ACTIVITY :: Read the records below. Copy each line where the string "dataLen" occurs.

TASK DATA ::

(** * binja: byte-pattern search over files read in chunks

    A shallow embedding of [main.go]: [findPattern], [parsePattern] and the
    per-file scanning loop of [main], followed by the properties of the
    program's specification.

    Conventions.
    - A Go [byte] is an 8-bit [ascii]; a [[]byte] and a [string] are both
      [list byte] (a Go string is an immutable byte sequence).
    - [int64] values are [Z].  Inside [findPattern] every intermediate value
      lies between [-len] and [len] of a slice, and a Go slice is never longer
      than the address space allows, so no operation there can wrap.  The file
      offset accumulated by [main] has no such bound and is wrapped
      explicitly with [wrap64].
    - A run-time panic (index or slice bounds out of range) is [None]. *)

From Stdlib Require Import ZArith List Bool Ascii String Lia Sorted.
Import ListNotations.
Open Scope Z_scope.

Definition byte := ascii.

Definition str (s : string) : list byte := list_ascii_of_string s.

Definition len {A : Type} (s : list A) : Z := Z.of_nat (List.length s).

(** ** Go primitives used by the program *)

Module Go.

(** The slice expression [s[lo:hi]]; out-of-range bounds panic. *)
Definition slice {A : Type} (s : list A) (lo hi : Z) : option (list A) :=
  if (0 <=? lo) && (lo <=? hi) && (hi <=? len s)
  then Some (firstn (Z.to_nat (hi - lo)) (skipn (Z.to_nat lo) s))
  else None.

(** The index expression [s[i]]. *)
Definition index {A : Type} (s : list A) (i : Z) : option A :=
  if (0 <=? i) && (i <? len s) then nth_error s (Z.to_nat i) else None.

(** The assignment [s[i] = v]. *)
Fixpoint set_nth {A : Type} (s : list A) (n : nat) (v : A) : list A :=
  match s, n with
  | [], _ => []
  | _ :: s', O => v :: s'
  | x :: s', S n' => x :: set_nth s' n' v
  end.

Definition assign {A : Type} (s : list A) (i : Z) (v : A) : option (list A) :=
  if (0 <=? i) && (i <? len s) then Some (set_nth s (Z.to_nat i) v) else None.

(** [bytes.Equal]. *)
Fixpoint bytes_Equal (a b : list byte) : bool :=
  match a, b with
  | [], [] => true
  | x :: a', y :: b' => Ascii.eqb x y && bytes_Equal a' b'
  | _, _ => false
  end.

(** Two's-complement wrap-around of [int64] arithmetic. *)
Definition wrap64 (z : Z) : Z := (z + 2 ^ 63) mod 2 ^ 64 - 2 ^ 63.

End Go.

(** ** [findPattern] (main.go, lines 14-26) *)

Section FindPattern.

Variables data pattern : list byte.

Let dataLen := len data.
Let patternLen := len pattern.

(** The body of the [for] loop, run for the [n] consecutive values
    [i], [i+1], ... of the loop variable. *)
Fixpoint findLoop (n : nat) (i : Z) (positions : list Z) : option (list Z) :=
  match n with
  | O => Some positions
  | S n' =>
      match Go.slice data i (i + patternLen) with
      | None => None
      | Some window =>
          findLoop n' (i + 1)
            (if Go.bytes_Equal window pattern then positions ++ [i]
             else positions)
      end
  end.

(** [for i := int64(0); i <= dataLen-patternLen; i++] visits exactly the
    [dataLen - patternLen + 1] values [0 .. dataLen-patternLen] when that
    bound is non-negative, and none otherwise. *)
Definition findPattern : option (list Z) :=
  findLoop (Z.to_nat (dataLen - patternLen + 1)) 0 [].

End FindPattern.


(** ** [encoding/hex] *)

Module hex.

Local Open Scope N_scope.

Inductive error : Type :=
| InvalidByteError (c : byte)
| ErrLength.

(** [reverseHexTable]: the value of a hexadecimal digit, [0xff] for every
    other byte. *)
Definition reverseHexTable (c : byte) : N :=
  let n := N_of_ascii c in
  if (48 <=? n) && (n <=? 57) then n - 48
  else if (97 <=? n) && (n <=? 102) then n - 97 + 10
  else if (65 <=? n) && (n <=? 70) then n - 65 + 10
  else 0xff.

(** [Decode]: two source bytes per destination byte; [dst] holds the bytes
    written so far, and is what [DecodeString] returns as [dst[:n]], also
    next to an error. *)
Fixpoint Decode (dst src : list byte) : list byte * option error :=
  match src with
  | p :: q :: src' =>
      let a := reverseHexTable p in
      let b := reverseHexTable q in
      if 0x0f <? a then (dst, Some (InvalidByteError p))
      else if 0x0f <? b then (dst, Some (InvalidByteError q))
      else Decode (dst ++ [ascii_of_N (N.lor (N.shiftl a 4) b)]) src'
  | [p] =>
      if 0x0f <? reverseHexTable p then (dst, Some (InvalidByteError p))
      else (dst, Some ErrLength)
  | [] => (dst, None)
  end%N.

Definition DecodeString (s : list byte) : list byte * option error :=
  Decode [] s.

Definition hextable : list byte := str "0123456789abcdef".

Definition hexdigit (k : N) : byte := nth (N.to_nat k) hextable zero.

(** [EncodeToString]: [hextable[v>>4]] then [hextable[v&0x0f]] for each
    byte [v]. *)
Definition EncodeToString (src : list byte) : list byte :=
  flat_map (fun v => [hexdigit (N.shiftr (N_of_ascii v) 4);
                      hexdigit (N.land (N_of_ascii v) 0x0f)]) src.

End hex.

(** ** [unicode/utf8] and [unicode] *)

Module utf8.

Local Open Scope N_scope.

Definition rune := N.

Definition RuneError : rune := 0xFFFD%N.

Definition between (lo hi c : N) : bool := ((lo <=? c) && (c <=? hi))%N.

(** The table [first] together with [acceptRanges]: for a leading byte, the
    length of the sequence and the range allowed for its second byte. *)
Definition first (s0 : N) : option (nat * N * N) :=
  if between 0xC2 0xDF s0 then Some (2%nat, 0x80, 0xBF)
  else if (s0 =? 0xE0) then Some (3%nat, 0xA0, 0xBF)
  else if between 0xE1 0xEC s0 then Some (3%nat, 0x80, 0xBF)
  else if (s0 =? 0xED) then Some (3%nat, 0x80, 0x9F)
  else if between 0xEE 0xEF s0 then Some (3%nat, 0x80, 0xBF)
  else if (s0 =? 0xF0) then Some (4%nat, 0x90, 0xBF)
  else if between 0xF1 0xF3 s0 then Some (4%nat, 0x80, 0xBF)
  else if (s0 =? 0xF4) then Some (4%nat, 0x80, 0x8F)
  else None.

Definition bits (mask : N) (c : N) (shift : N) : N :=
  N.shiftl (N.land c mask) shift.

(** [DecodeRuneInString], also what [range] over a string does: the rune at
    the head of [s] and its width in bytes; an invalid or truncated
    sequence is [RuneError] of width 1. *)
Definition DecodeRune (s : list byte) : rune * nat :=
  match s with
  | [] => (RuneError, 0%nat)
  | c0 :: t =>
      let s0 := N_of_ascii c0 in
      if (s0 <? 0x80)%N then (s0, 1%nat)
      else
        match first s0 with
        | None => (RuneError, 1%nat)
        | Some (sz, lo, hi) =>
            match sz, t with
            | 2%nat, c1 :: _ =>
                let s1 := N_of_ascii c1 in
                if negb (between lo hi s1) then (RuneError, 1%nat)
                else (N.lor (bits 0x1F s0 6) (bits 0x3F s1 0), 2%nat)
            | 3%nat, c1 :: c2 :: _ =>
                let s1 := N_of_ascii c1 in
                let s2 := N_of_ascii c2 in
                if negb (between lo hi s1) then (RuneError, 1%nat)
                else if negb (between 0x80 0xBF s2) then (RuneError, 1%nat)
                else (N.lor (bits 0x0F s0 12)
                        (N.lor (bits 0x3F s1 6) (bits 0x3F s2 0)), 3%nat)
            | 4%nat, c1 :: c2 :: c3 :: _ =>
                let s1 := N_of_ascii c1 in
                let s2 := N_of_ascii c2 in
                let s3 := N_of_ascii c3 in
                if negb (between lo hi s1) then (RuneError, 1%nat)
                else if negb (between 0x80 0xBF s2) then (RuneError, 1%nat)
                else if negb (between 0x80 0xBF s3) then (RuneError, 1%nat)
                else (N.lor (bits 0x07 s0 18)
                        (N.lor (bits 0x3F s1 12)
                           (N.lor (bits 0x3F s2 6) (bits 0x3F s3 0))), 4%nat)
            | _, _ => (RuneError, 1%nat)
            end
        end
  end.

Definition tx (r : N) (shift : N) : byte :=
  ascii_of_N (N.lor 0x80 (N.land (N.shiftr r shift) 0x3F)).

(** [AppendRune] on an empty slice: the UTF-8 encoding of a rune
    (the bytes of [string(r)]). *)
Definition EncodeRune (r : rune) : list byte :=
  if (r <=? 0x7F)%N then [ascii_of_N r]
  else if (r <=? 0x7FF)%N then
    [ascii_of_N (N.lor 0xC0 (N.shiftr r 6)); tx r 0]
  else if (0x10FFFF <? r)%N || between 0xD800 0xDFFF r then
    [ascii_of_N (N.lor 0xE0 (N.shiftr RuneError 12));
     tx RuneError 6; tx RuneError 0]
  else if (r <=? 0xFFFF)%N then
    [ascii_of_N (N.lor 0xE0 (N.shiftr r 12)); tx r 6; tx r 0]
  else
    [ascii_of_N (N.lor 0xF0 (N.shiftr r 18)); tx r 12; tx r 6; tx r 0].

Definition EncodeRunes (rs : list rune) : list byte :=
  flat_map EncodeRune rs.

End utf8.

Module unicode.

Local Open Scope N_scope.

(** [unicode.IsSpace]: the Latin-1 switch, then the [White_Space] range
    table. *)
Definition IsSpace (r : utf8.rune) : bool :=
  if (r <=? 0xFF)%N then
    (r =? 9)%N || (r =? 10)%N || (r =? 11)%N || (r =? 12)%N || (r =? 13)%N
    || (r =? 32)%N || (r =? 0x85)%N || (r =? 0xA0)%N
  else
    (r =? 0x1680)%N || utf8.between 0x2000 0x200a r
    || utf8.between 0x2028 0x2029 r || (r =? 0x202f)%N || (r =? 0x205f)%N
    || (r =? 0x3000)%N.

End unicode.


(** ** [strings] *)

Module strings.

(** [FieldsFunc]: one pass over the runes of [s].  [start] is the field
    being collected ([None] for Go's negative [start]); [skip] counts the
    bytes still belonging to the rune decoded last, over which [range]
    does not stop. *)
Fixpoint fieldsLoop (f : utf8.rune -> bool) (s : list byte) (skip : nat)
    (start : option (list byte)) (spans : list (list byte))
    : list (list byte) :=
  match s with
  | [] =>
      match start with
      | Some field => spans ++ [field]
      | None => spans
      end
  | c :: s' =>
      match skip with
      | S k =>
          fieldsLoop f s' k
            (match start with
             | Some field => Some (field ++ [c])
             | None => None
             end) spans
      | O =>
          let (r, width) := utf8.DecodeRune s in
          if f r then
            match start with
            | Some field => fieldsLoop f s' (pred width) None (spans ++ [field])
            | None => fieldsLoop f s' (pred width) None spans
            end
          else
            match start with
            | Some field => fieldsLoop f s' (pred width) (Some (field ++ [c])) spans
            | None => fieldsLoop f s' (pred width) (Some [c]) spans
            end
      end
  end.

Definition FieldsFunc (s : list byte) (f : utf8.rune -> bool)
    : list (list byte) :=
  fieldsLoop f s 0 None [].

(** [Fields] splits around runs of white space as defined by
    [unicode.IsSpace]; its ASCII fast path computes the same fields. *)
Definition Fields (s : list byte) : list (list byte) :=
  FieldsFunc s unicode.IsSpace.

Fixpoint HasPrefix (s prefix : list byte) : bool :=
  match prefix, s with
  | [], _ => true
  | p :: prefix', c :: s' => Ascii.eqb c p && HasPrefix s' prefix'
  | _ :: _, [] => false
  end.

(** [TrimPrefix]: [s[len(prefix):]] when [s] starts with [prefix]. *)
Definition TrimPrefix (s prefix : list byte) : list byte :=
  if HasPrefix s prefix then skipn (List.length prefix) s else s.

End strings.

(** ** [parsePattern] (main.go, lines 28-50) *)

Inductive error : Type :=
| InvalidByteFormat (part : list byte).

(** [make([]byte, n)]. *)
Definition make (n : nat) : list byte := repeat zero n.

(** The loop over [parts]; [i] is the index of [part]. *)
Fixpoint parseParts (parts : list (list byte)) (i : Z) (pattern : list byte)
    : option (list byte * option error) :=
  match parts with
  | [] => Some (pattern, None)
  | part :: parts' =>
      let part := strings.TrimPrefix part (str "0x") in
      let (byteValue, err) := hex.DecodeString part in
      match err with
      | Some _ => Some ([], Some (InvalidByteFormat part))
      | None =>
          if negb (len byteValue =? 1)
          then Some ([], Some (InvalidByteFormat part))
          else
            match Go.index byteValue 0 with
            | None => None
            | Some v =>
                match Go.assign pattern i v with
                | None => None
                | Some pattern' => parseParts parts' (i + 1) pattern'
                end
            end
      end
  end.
==
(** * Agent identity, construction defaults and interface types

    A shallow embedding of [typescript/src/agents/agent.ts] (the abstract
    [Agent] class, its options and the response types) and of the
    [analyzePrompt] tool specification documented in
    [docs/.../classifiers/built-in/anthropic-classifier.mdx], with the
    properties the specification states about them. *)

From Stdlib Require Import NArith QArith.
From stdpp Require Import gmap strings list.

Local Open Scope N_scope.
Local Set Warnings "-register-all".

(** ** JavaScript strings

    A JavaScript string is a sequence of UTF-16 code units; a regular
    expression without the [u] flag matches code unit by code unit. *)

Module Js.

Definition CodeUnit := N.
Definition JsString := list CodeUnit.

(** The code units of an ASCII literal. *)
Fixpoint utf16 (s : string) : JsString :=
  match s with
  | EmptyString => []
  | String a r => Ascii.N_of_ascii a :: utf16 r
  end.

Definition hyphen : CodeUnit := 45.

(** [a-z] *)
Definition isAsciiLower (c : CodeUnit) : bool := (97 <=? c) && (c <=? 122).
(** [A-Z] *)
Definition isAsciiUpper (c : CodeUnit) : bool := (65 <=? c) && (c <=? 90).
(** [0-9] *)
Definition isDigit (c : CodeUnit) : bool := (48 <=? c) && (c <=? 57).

YOUR SOLUTION ::
Let dataLen := len data.
(** [for i := int64(0); i <= dataLen-patternLen; i++] visits exactly the
    [dataLen - patternLen + 1] values [0 .. dataLen-patternLen] when that
  findLoop (Z.to_nat (dataLen - patternLen + 1)) 0 [].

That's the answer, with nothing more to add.